* _Records shown_
(* ===== verification/Cbor.v ===== *)
(** * CBOR codec (packages/protocol/src/cbor: options.ts, encoder.ts, decoder.ts)

    The strict, definite-length subset of RFC 8949 of the wire protocol.  A byte
    is an integer of [0..255] and a buffer a list of bytes; a JavaScript string is
    the string of its WTF-8 bytes, so [TextEncoder] followed by the fatal
    [TextDecoder] returns the text exactly when those bytes are valid UTF-8.
    Values are finite trees: cyclic values, holes and exotic prototypes, which the
    encoder refuses, are not represented. *)

From Stdlib Require Import ZArith Lia Bool Ascii Floats.
From stdpp Require Import base strings option list.
From S2P Require Import Prelude JsNumber JsObject JsValue JsFloat.

Local Open Scope Z_scope.

(** ** Values and options *)

Abbreviation bytes := (list Z).

Inductive cvalue :=
  | CNull
  | CUndefined
  | CBool (b : bool)
  | CNum (n : number)
  | CText (s : string)
  | CBytes (b : bytes)
  | CArr (l : list cvalue)
  | CObj (o : list (string * cvalue)).

Inductive CborError :=
  | BadOptions | ByteLimit | DepthLimit | TextLimit | BytesLimit | ArrayLimit | MapLimit
  | NotUnicode | NotFiniteNumber | UnsafeInteger | HoleOrUndefined | UnsupportedValue
  | Truncated | TrailingData | OutOfRange | InvalidUtf8 | KeyNotString | DuplicateKey
  | TagsUnsupported | BreakMarker | UnsupportedSimple | Indefinite | MalformedInfo.

Definition UINT32_BASE : Z := 2 ^ 32.
Definition MAX_UINT32 : Z := 2 ^ 32 - 1.
Definition MAX_CONFIGURED_DEPTH : Z := 512.
Definition DEFAULT_MAX_CBOR_BYTE_LENGTH : number := 16777216%float.
Definition DEFAULT_MAX_CBOR_CONTAINER_LENGTH : number := 1000000%float.
Definition DEFAULT_MAX_CBOR_DEPTH : number := 64%float.

Record CborOptions := {
  co_maxByteLength : option number;
  co_maxContainerLength : option number;
  co_maxDepth : option number
}.

Record ResolvedCborOptions := { maxByteLength : Z; maxContainerLength : Z; maxDepth : Z }.

Definition resolveLimit (v : number) (maximum : Z) : result CborError Z :=
  _ ← throwIf (negb (isSafeInteger v) || (trunc v <? 0) || (maximum <? trunc v)) BadOptions;
  Ok (trunc v).

Definition resolveOptions (options : CborOptions) : result CborError ResolvedCborOptions :=
  b ← resolveLimit (default DEFAULT_MAX_CBOR_BYTE_LENGTH (co_maxByteLength options)) MAX_UINT32;
  c ← resolveLimit (default DEFAULT_MAX_CBOR_CONTAINER_LENGTH (co_maxContainerLength options)) MAX_UINT32;
  d ← resolveLimit (default DEFAULT_MAX_CBOR_DEPTH (co_maxDepth options)) MAX_CONFIGURED_DEPTH;
  Ok {| maxByteLength := b; maxContainerLength := c; maxDepth := d |}.

(** ** Texts and bytes *)

Definition lenZ {A} (l : list A) : Z := Z.of_nat (length l).

Definition textEncode (s : string) : bytes := map code (String.list_ascii_of_string s).

Definition byte_char (b : Z) : ascii := ascii_of_N (Z.to_N b).
Definition text_of (b : bytes) : string := String.string_of_list_ascii (map byte_char b).

Definition inRange (lo hi b : Z) : bool := (lo <=? b) && (b <=? hi).
Definition continuation : Z -> bool := inRange 128 191.

(** What the fatal UTF-8 decoder accepts. *)
Fixpoint utf8 (l : bytes) : bool :=
  match l with
  | [] => true
  | a :: r =>
      if a <? 128 then utf8 r
      else match r with
      | [] => false
      | b :: r2 =>
          if inRange 194 223 a && continuation b then utf8 r2
          else match r2 with
          | [] => false
          | c :: r3 =>
              if ((a =? 224) && inRange 160 191 b || inRange 225 236 a && continuation b
                  || (a =? 237) && inRange 128 159 b || inRange 238 239 a && continuation b)
                 && continuation c then utf8 r3
              else match r3 with
              | [] => false
              | d :: r4 =>
                  if ((a =? 240) && inRange 144 191 b || inRange 241 243 a && continuation b
                      || (a =? 244) && inRange 128 143 b)
                     && continuation c && continuation d then utf8 r4 else false
              end
          end
      end
  end.

(** [textDecoder.decode(bytes)] *)
Definition textDecode (b : bytes) : result CborError string :=
  _ ← throwIf (negb (utf8 b)) InvalidUtf8; Ok (text_of b).

(** ** The encoder *)

Section Encoder.
Variable options : ResolvedCborOptions.

(** The writer's buffer; every write is refused beyond the byte limit. *)
Definition write (bs : bytes) (buffer : bytes) : result CborError bytes :=
  _ ← throwIf (maxByteLength options <? lenZ buffer + lenZ bs) ByteLimit;
  Ok (app buffer bs).

Definition writeByte (b : Z) : bytes -> result CborError bytes := write [Z.land b 255].

Definition byte_at (v shift : Z) : Z := Z.land (Z.shiftr v shift) 255.
Definition writeUint16 (v : Z) : bytes -> result CborError bytes := write [byte_at v 8; byte_at v 0].
Definition writeUint32 (v : Z) : bytes -> result CborError bytes :=
  write [byte_at v 24; byte_at v 16; byte_at v 8; byte_at v 0].
Definition writeUint64 (v : Z) (buffer : bytes) : result CborError bytes :=
  let high := v / UINT32_BASE in
  let low := v - high * UINT32_BASE in
  buffer ← writeUint32 high buffer; writeUint32 low buffer.

(** [DataView.setFloat64(offset, value, false)]: the eight bytes, most significant first. *)
Definition float64_bytes (n : number) : bytes :=
  let b := float_bits n in
  [byte_at b 56; byte_at b 48; byte_at b 40; byte_at b 32; byte_at b 24; byte_at b 16; byte_at b 8; byte_at b 0].
Definition writeFloat64 (n : number) : bytes -> result CborError bytes := write (251 :: float64_bytes n).

Definition writeArgument (majorType v : Z) (buffer : bytes) : result CborError bytes :=
  let prefix := Z.shiftl majorType 5 in
  if v <? 24 then writeByte (Z.lor prefix v) buffer
  else if v <=? 255 then buffer ← writeByte (Z.lor prefix 24) buffer; writeByte v buffer
  else if v <=? 65535 then buffer ← writeByte (Z.lor prefix 25) buffer; writeUint16 v buffer
  else if v <=? MAX_UINT32 then buffer ← writeByte (Z.lor prefix 26) buffer; writeUint32 v buffer
  else buffer ← writeByte (Z.lor prefix 27) buffer; writeUint64 v buffer.

Definition encodeText (s : string) (buffer : bytes) : result CborError bytes :=
  let b := textEncode s in
  _ ← throwIf (maxByteLength options <? lenZ b) TextLimit;
  _ ← throwIf (negb (utf8 b)) NotUnicode;
  buffer ← writeArgument 3 (lenZ b) buffer;
  write b buffer.

(** [Object.is(n, -0)] *)
Definition is_neg_zero (n : number) : bool := (n =? 0)%float && get_sign n.

Definition encodeNumber (n : number) (buffer : bytes) : result CborError bytes :=
  _ ← throwIf (negb (isFinite n)) NotFiniteNumber;
  if isInteger n && negb (is_neg_zero n) then
    _ ← throwIf (negb (isSafeInteger n)) UnsafeInteger;
    if (0 <=? n)%float then writeArgument 0 (trunc n) buffer
    else writeArgument 1 (-1 - trunc n) buffer
  else writeFloat64 n buffer.

Definition is_undefined (v : cvalue) : bool := match v with CUndefined => true | _ => false end.

(** The loop over the elements of an array. *)
Definition encodeItems (encodeValue : cvalue -> Z -> bytes -> result CborError bytes) (depth : Z) :=
  fix items (l : list cvalue) (buffer : bytes) : result CborError bytes :=
    match l with
    | [] => Ok buffer
    | v :: r =>
        _ ← throwIf (is_undefined v) HoleOrUndefined;
        buffer ← encodeValue v (depth + 1) buffer;
        items r buffer
    end.

(** The loop over the entries of a map, those that are undefined left out. *)
Definition encodeEntries (encodeValue : cvalue -> Z -> bytes -> result CborError bytes) (depth : Z) :=
  fix entries (l : list (string * cvalue)) (buffer : bytes) : result CborError bytes :=
    match l with
    | [] => Ok buffer
    | (key, v) :: r =>
        if is_undefined v then entries r buffer else
        buffer ← encodeText key buffer;
        buffer ← encodeValue v (depth + 1) buffer;
        entries r buffer
    end.

Definition defined_entries {A} (undef : A -> bool) (o : list (string * A)) : list (string * A) :=
  List.filter (fun p => negb (undef (snd p))) o.

Fixpoint encodeValue (v : cvalue) (depth : Z) (buffer : bytes) : result CborError bytes :=
  _ ← throwIf (maxDepth options <? depth) DepthLimit;
  match v with
  | CNull => writeByte 246 buffer
  | CBool b => writeByte (if b then 245 else 244) buffer
  | CNum n => encodeNumber n buffer
  | CText s => encodeText s buffer
  | CBytes b =>
      _ ← throwIf (maxByteLength options <? lenZ b) BytesLimit;
      buffer ← writeArgument 2 (lenZ b) buffer;
      write b buffer
  | CArr l =>
      _ ← throwIf (maxContainerLength options <? lenZ l) ArrayLimit;
      buffer ← writeArgument 4 (lenZ l) buffer;
      encodeItems encodeValue depth l buffer
  | CObj o =>
      let count := lenZ (defined_entries is_undefined o) in
      _ ← throwIf (maxContainerLength options <? count) MapLimit;
      buffer ← writeArgument 5 count buffer;
      encodeEntries encodeValue depth o buffer
  | CUndefined => Throw UnsupportedValue
  end.
End Encoder.

Definition encodeCbor (v : cvalue) (options : CborOptions) : result CborError bytes :=
  resolved ← resolveOptions options;
  encodeValue resolved v 0 [].

(** ** The decoder

    A reader is the list of the bytes not read yet. *)

Section Decoder.
Variable options : ResolvedCborOptions.

Definition readByte (b : bytes) : result CborError (Z * bytes) :=
  match b with [] => Throw Truncated | v :: r => Ok (v, r) end.

Definition readBytes (n : Z) (b : bytes) : result CborError (bytes * bytes) :=
  if lenZ b <? n then Throw Truncated else Ok (take (Z.to_nat n) b, drop (Z.to_nat n) b).

Definition be_value (b : bytes) : Z := fold_left (fun acc x => acc * 256 + x) b 0.

(** [readArgument(26)] *)
Definition readUint32 (b : bytes) : result CborError (Z * bytes) :=
  p ← readBytes 4 b; Ok (be_value (fst p), snd p).

Definition readArgument (info : Z) (b : bytes) : result CborError (Z * bytes) :=
  if info <? 24 then Ok (info, b)
  else if info =? 24 then readByte b
  else if info =? 25 then p ← readBytes 2 b; Ok (be_value (fst p), snd p)
  else if info =? 26 then readUint32 b
  else if info =? 27 then
    high ← readUint32 b;
    low ← readUint32 (snd high);
    _ ← throwIf (2097151 <? fst high) OutOfRange;
    Ok (fst high * UINT32_BASE + fst low, snd low)
  else if info =? 31 then Throw Indefinite
  else Throw MalformedInfo.

Definition readLength (info limit : Z) (tooLong : CborError) (b : bytes) : result CborError (Z * bytes) :=
  _ ← throwIf (info =? 31) Indefinite;
  p ← readArgument info b;
  _ ← throwIf (limit <? fst p) tooLong;
  Ok p.

Definition readSimple (info : Z) (b : bytes) : result CborError (cvalue * bytes) :=
  if info =? 20 then Ok (CBool false, b)
  else if info =? 21 then Ok (CBool true, b)
  else if info =? 22 then Ok (CNull, b)
  else if info =? 27 then
    p ← readBytes 8 b;
    let n := bits_float (be_value (fst p)) in
    _ ← throwIf (negb (isFinite n)) NotFiniteNumber;
    _ ← throwIf (isInteger n && negb (isSafeInteger n)) UnsafeInteger;
    Ok (CNum n, snd p)
  else if info =? 31 then Throw BreakMarker
  else Throw UnsupportedSimple.

Definition readItems (readItem : bytes -> result CborError (cvalue * bytes)) :=
  fix items (count : nat) (b : bytes) : result CborError (list cvalue * bytes) :=
    match count with
    | O => Ok ([], b)
    | S count =>
        p ← readItem b;
        q ← items count (snd p);
        Ok (fst p :: fst q, snd q)
    end.

Definition readEntries (readItem : bytes -> result CborError (cvalue * bytes)) :=
  fix entries (count : nat) (o : list (string * cvalue)) (b : bytes) :
      result CborError (list (string * cvalue) * bytes) :=
    match count with
    | O => Ok (o, b)
    | S count =>
        p ← readItem b;
        match fst p with
        | CText key =>
            _ ← throwIf (o_has key o) DuplicateKey;
            q ← readItem (snd p);
            entries count (o_set key (fst q) o) (snd q)
        | _ => Throw KeyNotString
        end
    end.

(** [readItem(depth)]; [levels] is maxDepth + 1 - depth. *)
Fixpoint readItem (levels : nat) (b : bytes) : result CborError (cvalue * bytes) :=
  match levels with
  | O => Throw DepthLimit
  | S levels =>
      first ← readByte b;
      let majorType := Z.shiftr (fst first) 5 in
      let info := Z.land (fst first) 31 in
      let b := snd first in
      if majorType =? 0 then p ← readArgument info b; Ok (CNum (of_Z (fst p)), snd p)
      else if majorType =? 1 then
        p ← readArgument info b;
        let v := -1 - fst p in
        _ ← throwIf (negb (safe v)) OutOfRange;
        Ok (CNum (of_Z v), snd p)
      else if majorType =? 2 then
        p ← readLength info (maxByteLength options) BytesLimit b;
        q ← readBytes (fst p) (snd p);
        Ok (CBytes (fst q), snd q)
      else if majorType =? 3 then
        p ← readLength info (maxByteLength options) TextLimit b;
        q ← readBytes (fst p) (snd p);
        s ← textDecode (fst q);
        Ok (CText s, snd q)
      else if majorType =? 4 then
        p ← readLength info (maxContainerLength options) ArrayLimit b;
        q ← readItems (readItem levels) (Z.to_nat (fst p)) (snd p);
        Ok (CArr (fst q), snd q)
      else if majorType =? 5 then
        p ← readLength info (maxContainerLength options) MapLimit b;
        q ← readEntries (readItem levels) (Z.to_nat (fst p)) [] (snd p);
        Ok (CObj (fst q), snd q)
      else if majorType =? 6 then Throw TagsUnsupported
      else readSimple info b
  end.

* _Task instructions_
Taking the listing above as the source, transcribe only the lines starting at the line with "(** [textDecoder.decode(bytes)] *)" and going through the line with "(utf8 b)) NotUnicode;", unaltered and with both ends included.

* _Response below_
(** [textDecoder.decode(bytes)] *)
Definition textDecode (b : bytes) : result CborError string :=
  _ ← throwIf (negb (utf8 b)) InvalidUtf8; Ok (text_of b).

(** ** The encoder *)

Section Encoder.
Variable options : ResolvedCborOptions.

(** The writer's buffer; every write is refused beyond the byte limit. *)
Definition write (bs : bytes) (buffer : bytes) : result CborError bytes :=
  _ ← throwIf (maxByteLength options <? lenZ buffer + lenZ bs) ByteLimit;
  Ok (app buffer bs).

Definition writeByte (b : Z) : bytes -> result CborError bytes := write [Z.land b 255].

Definition byte_at (v shift : Z) : Z := Z.land (Z.shiftr v shift) 255.
Definition writeUint16 (v : Z) : bytes -> result CborError bytes := write [byte_at v 8; byte_at v 0].
Definition writeUint32 (v : Z) : bytes -> result CborError bytes :=
  write [byte_at v 24; byte_at v 16; byte_at v 8; byte_at v 0].
Definition writeUint64 (v : Z) (buffer : bytes) : result CborError bytes :=
  let high := v / UINT32_BASE in
  let low := v - high * UINT32_BASE in
  buffer ← writeUint32 high buffer; writeUint32 low buffer.

(** [DataView.setFloat64(offset, value, false)]: the eight bytes, most significant first. *)
Definition float64_bytes (n : number) : bytes :=
  let b := float_bits n in
  [byte_at b 56; byte_at b 48; byte_at b 40; byte_at b 32; byte_at b 24; byte_at b 16; byte_at b 8; byte_at b 0].
Definition writeFloat64 (n : number) : bytes -> result CborError bytes := write (251 :: float64_bytes n).

Definition writeArgument (majorType v : Z) (buffer : bytes) : result CborError bytes :=
  let prefix := Z.shiftl majorType 5 in
  if v <? 24 then writeByte (Z.lor prefix v) buffer
  else if v <=? 255 then buffer ← writeByte (Z.lor prefix 24) buffer; writeByte v buffer
  else if v <=? 65535 then buffer ← writeByte (Z.lor prefix 25) buffer; writeUint16 v buffer
  else if v <=? MAX_UINT32 then buffer ← writeByte (Z.lor prefix 26) buffer; writeUint32 v buffer
  else buffer ← writeByte (Z.lor prefix 27) buffer; writeUint64 v buffer.

Definition encodeText (s : string) (buffer : bytes) : result CborError bytes :=
  let b := textEncode s in
  _ ← throwIf (maxByteLength options <? lenZ b) TextLimit;
  _ ← throwIf (negb (utf8 b)) NotUnicode;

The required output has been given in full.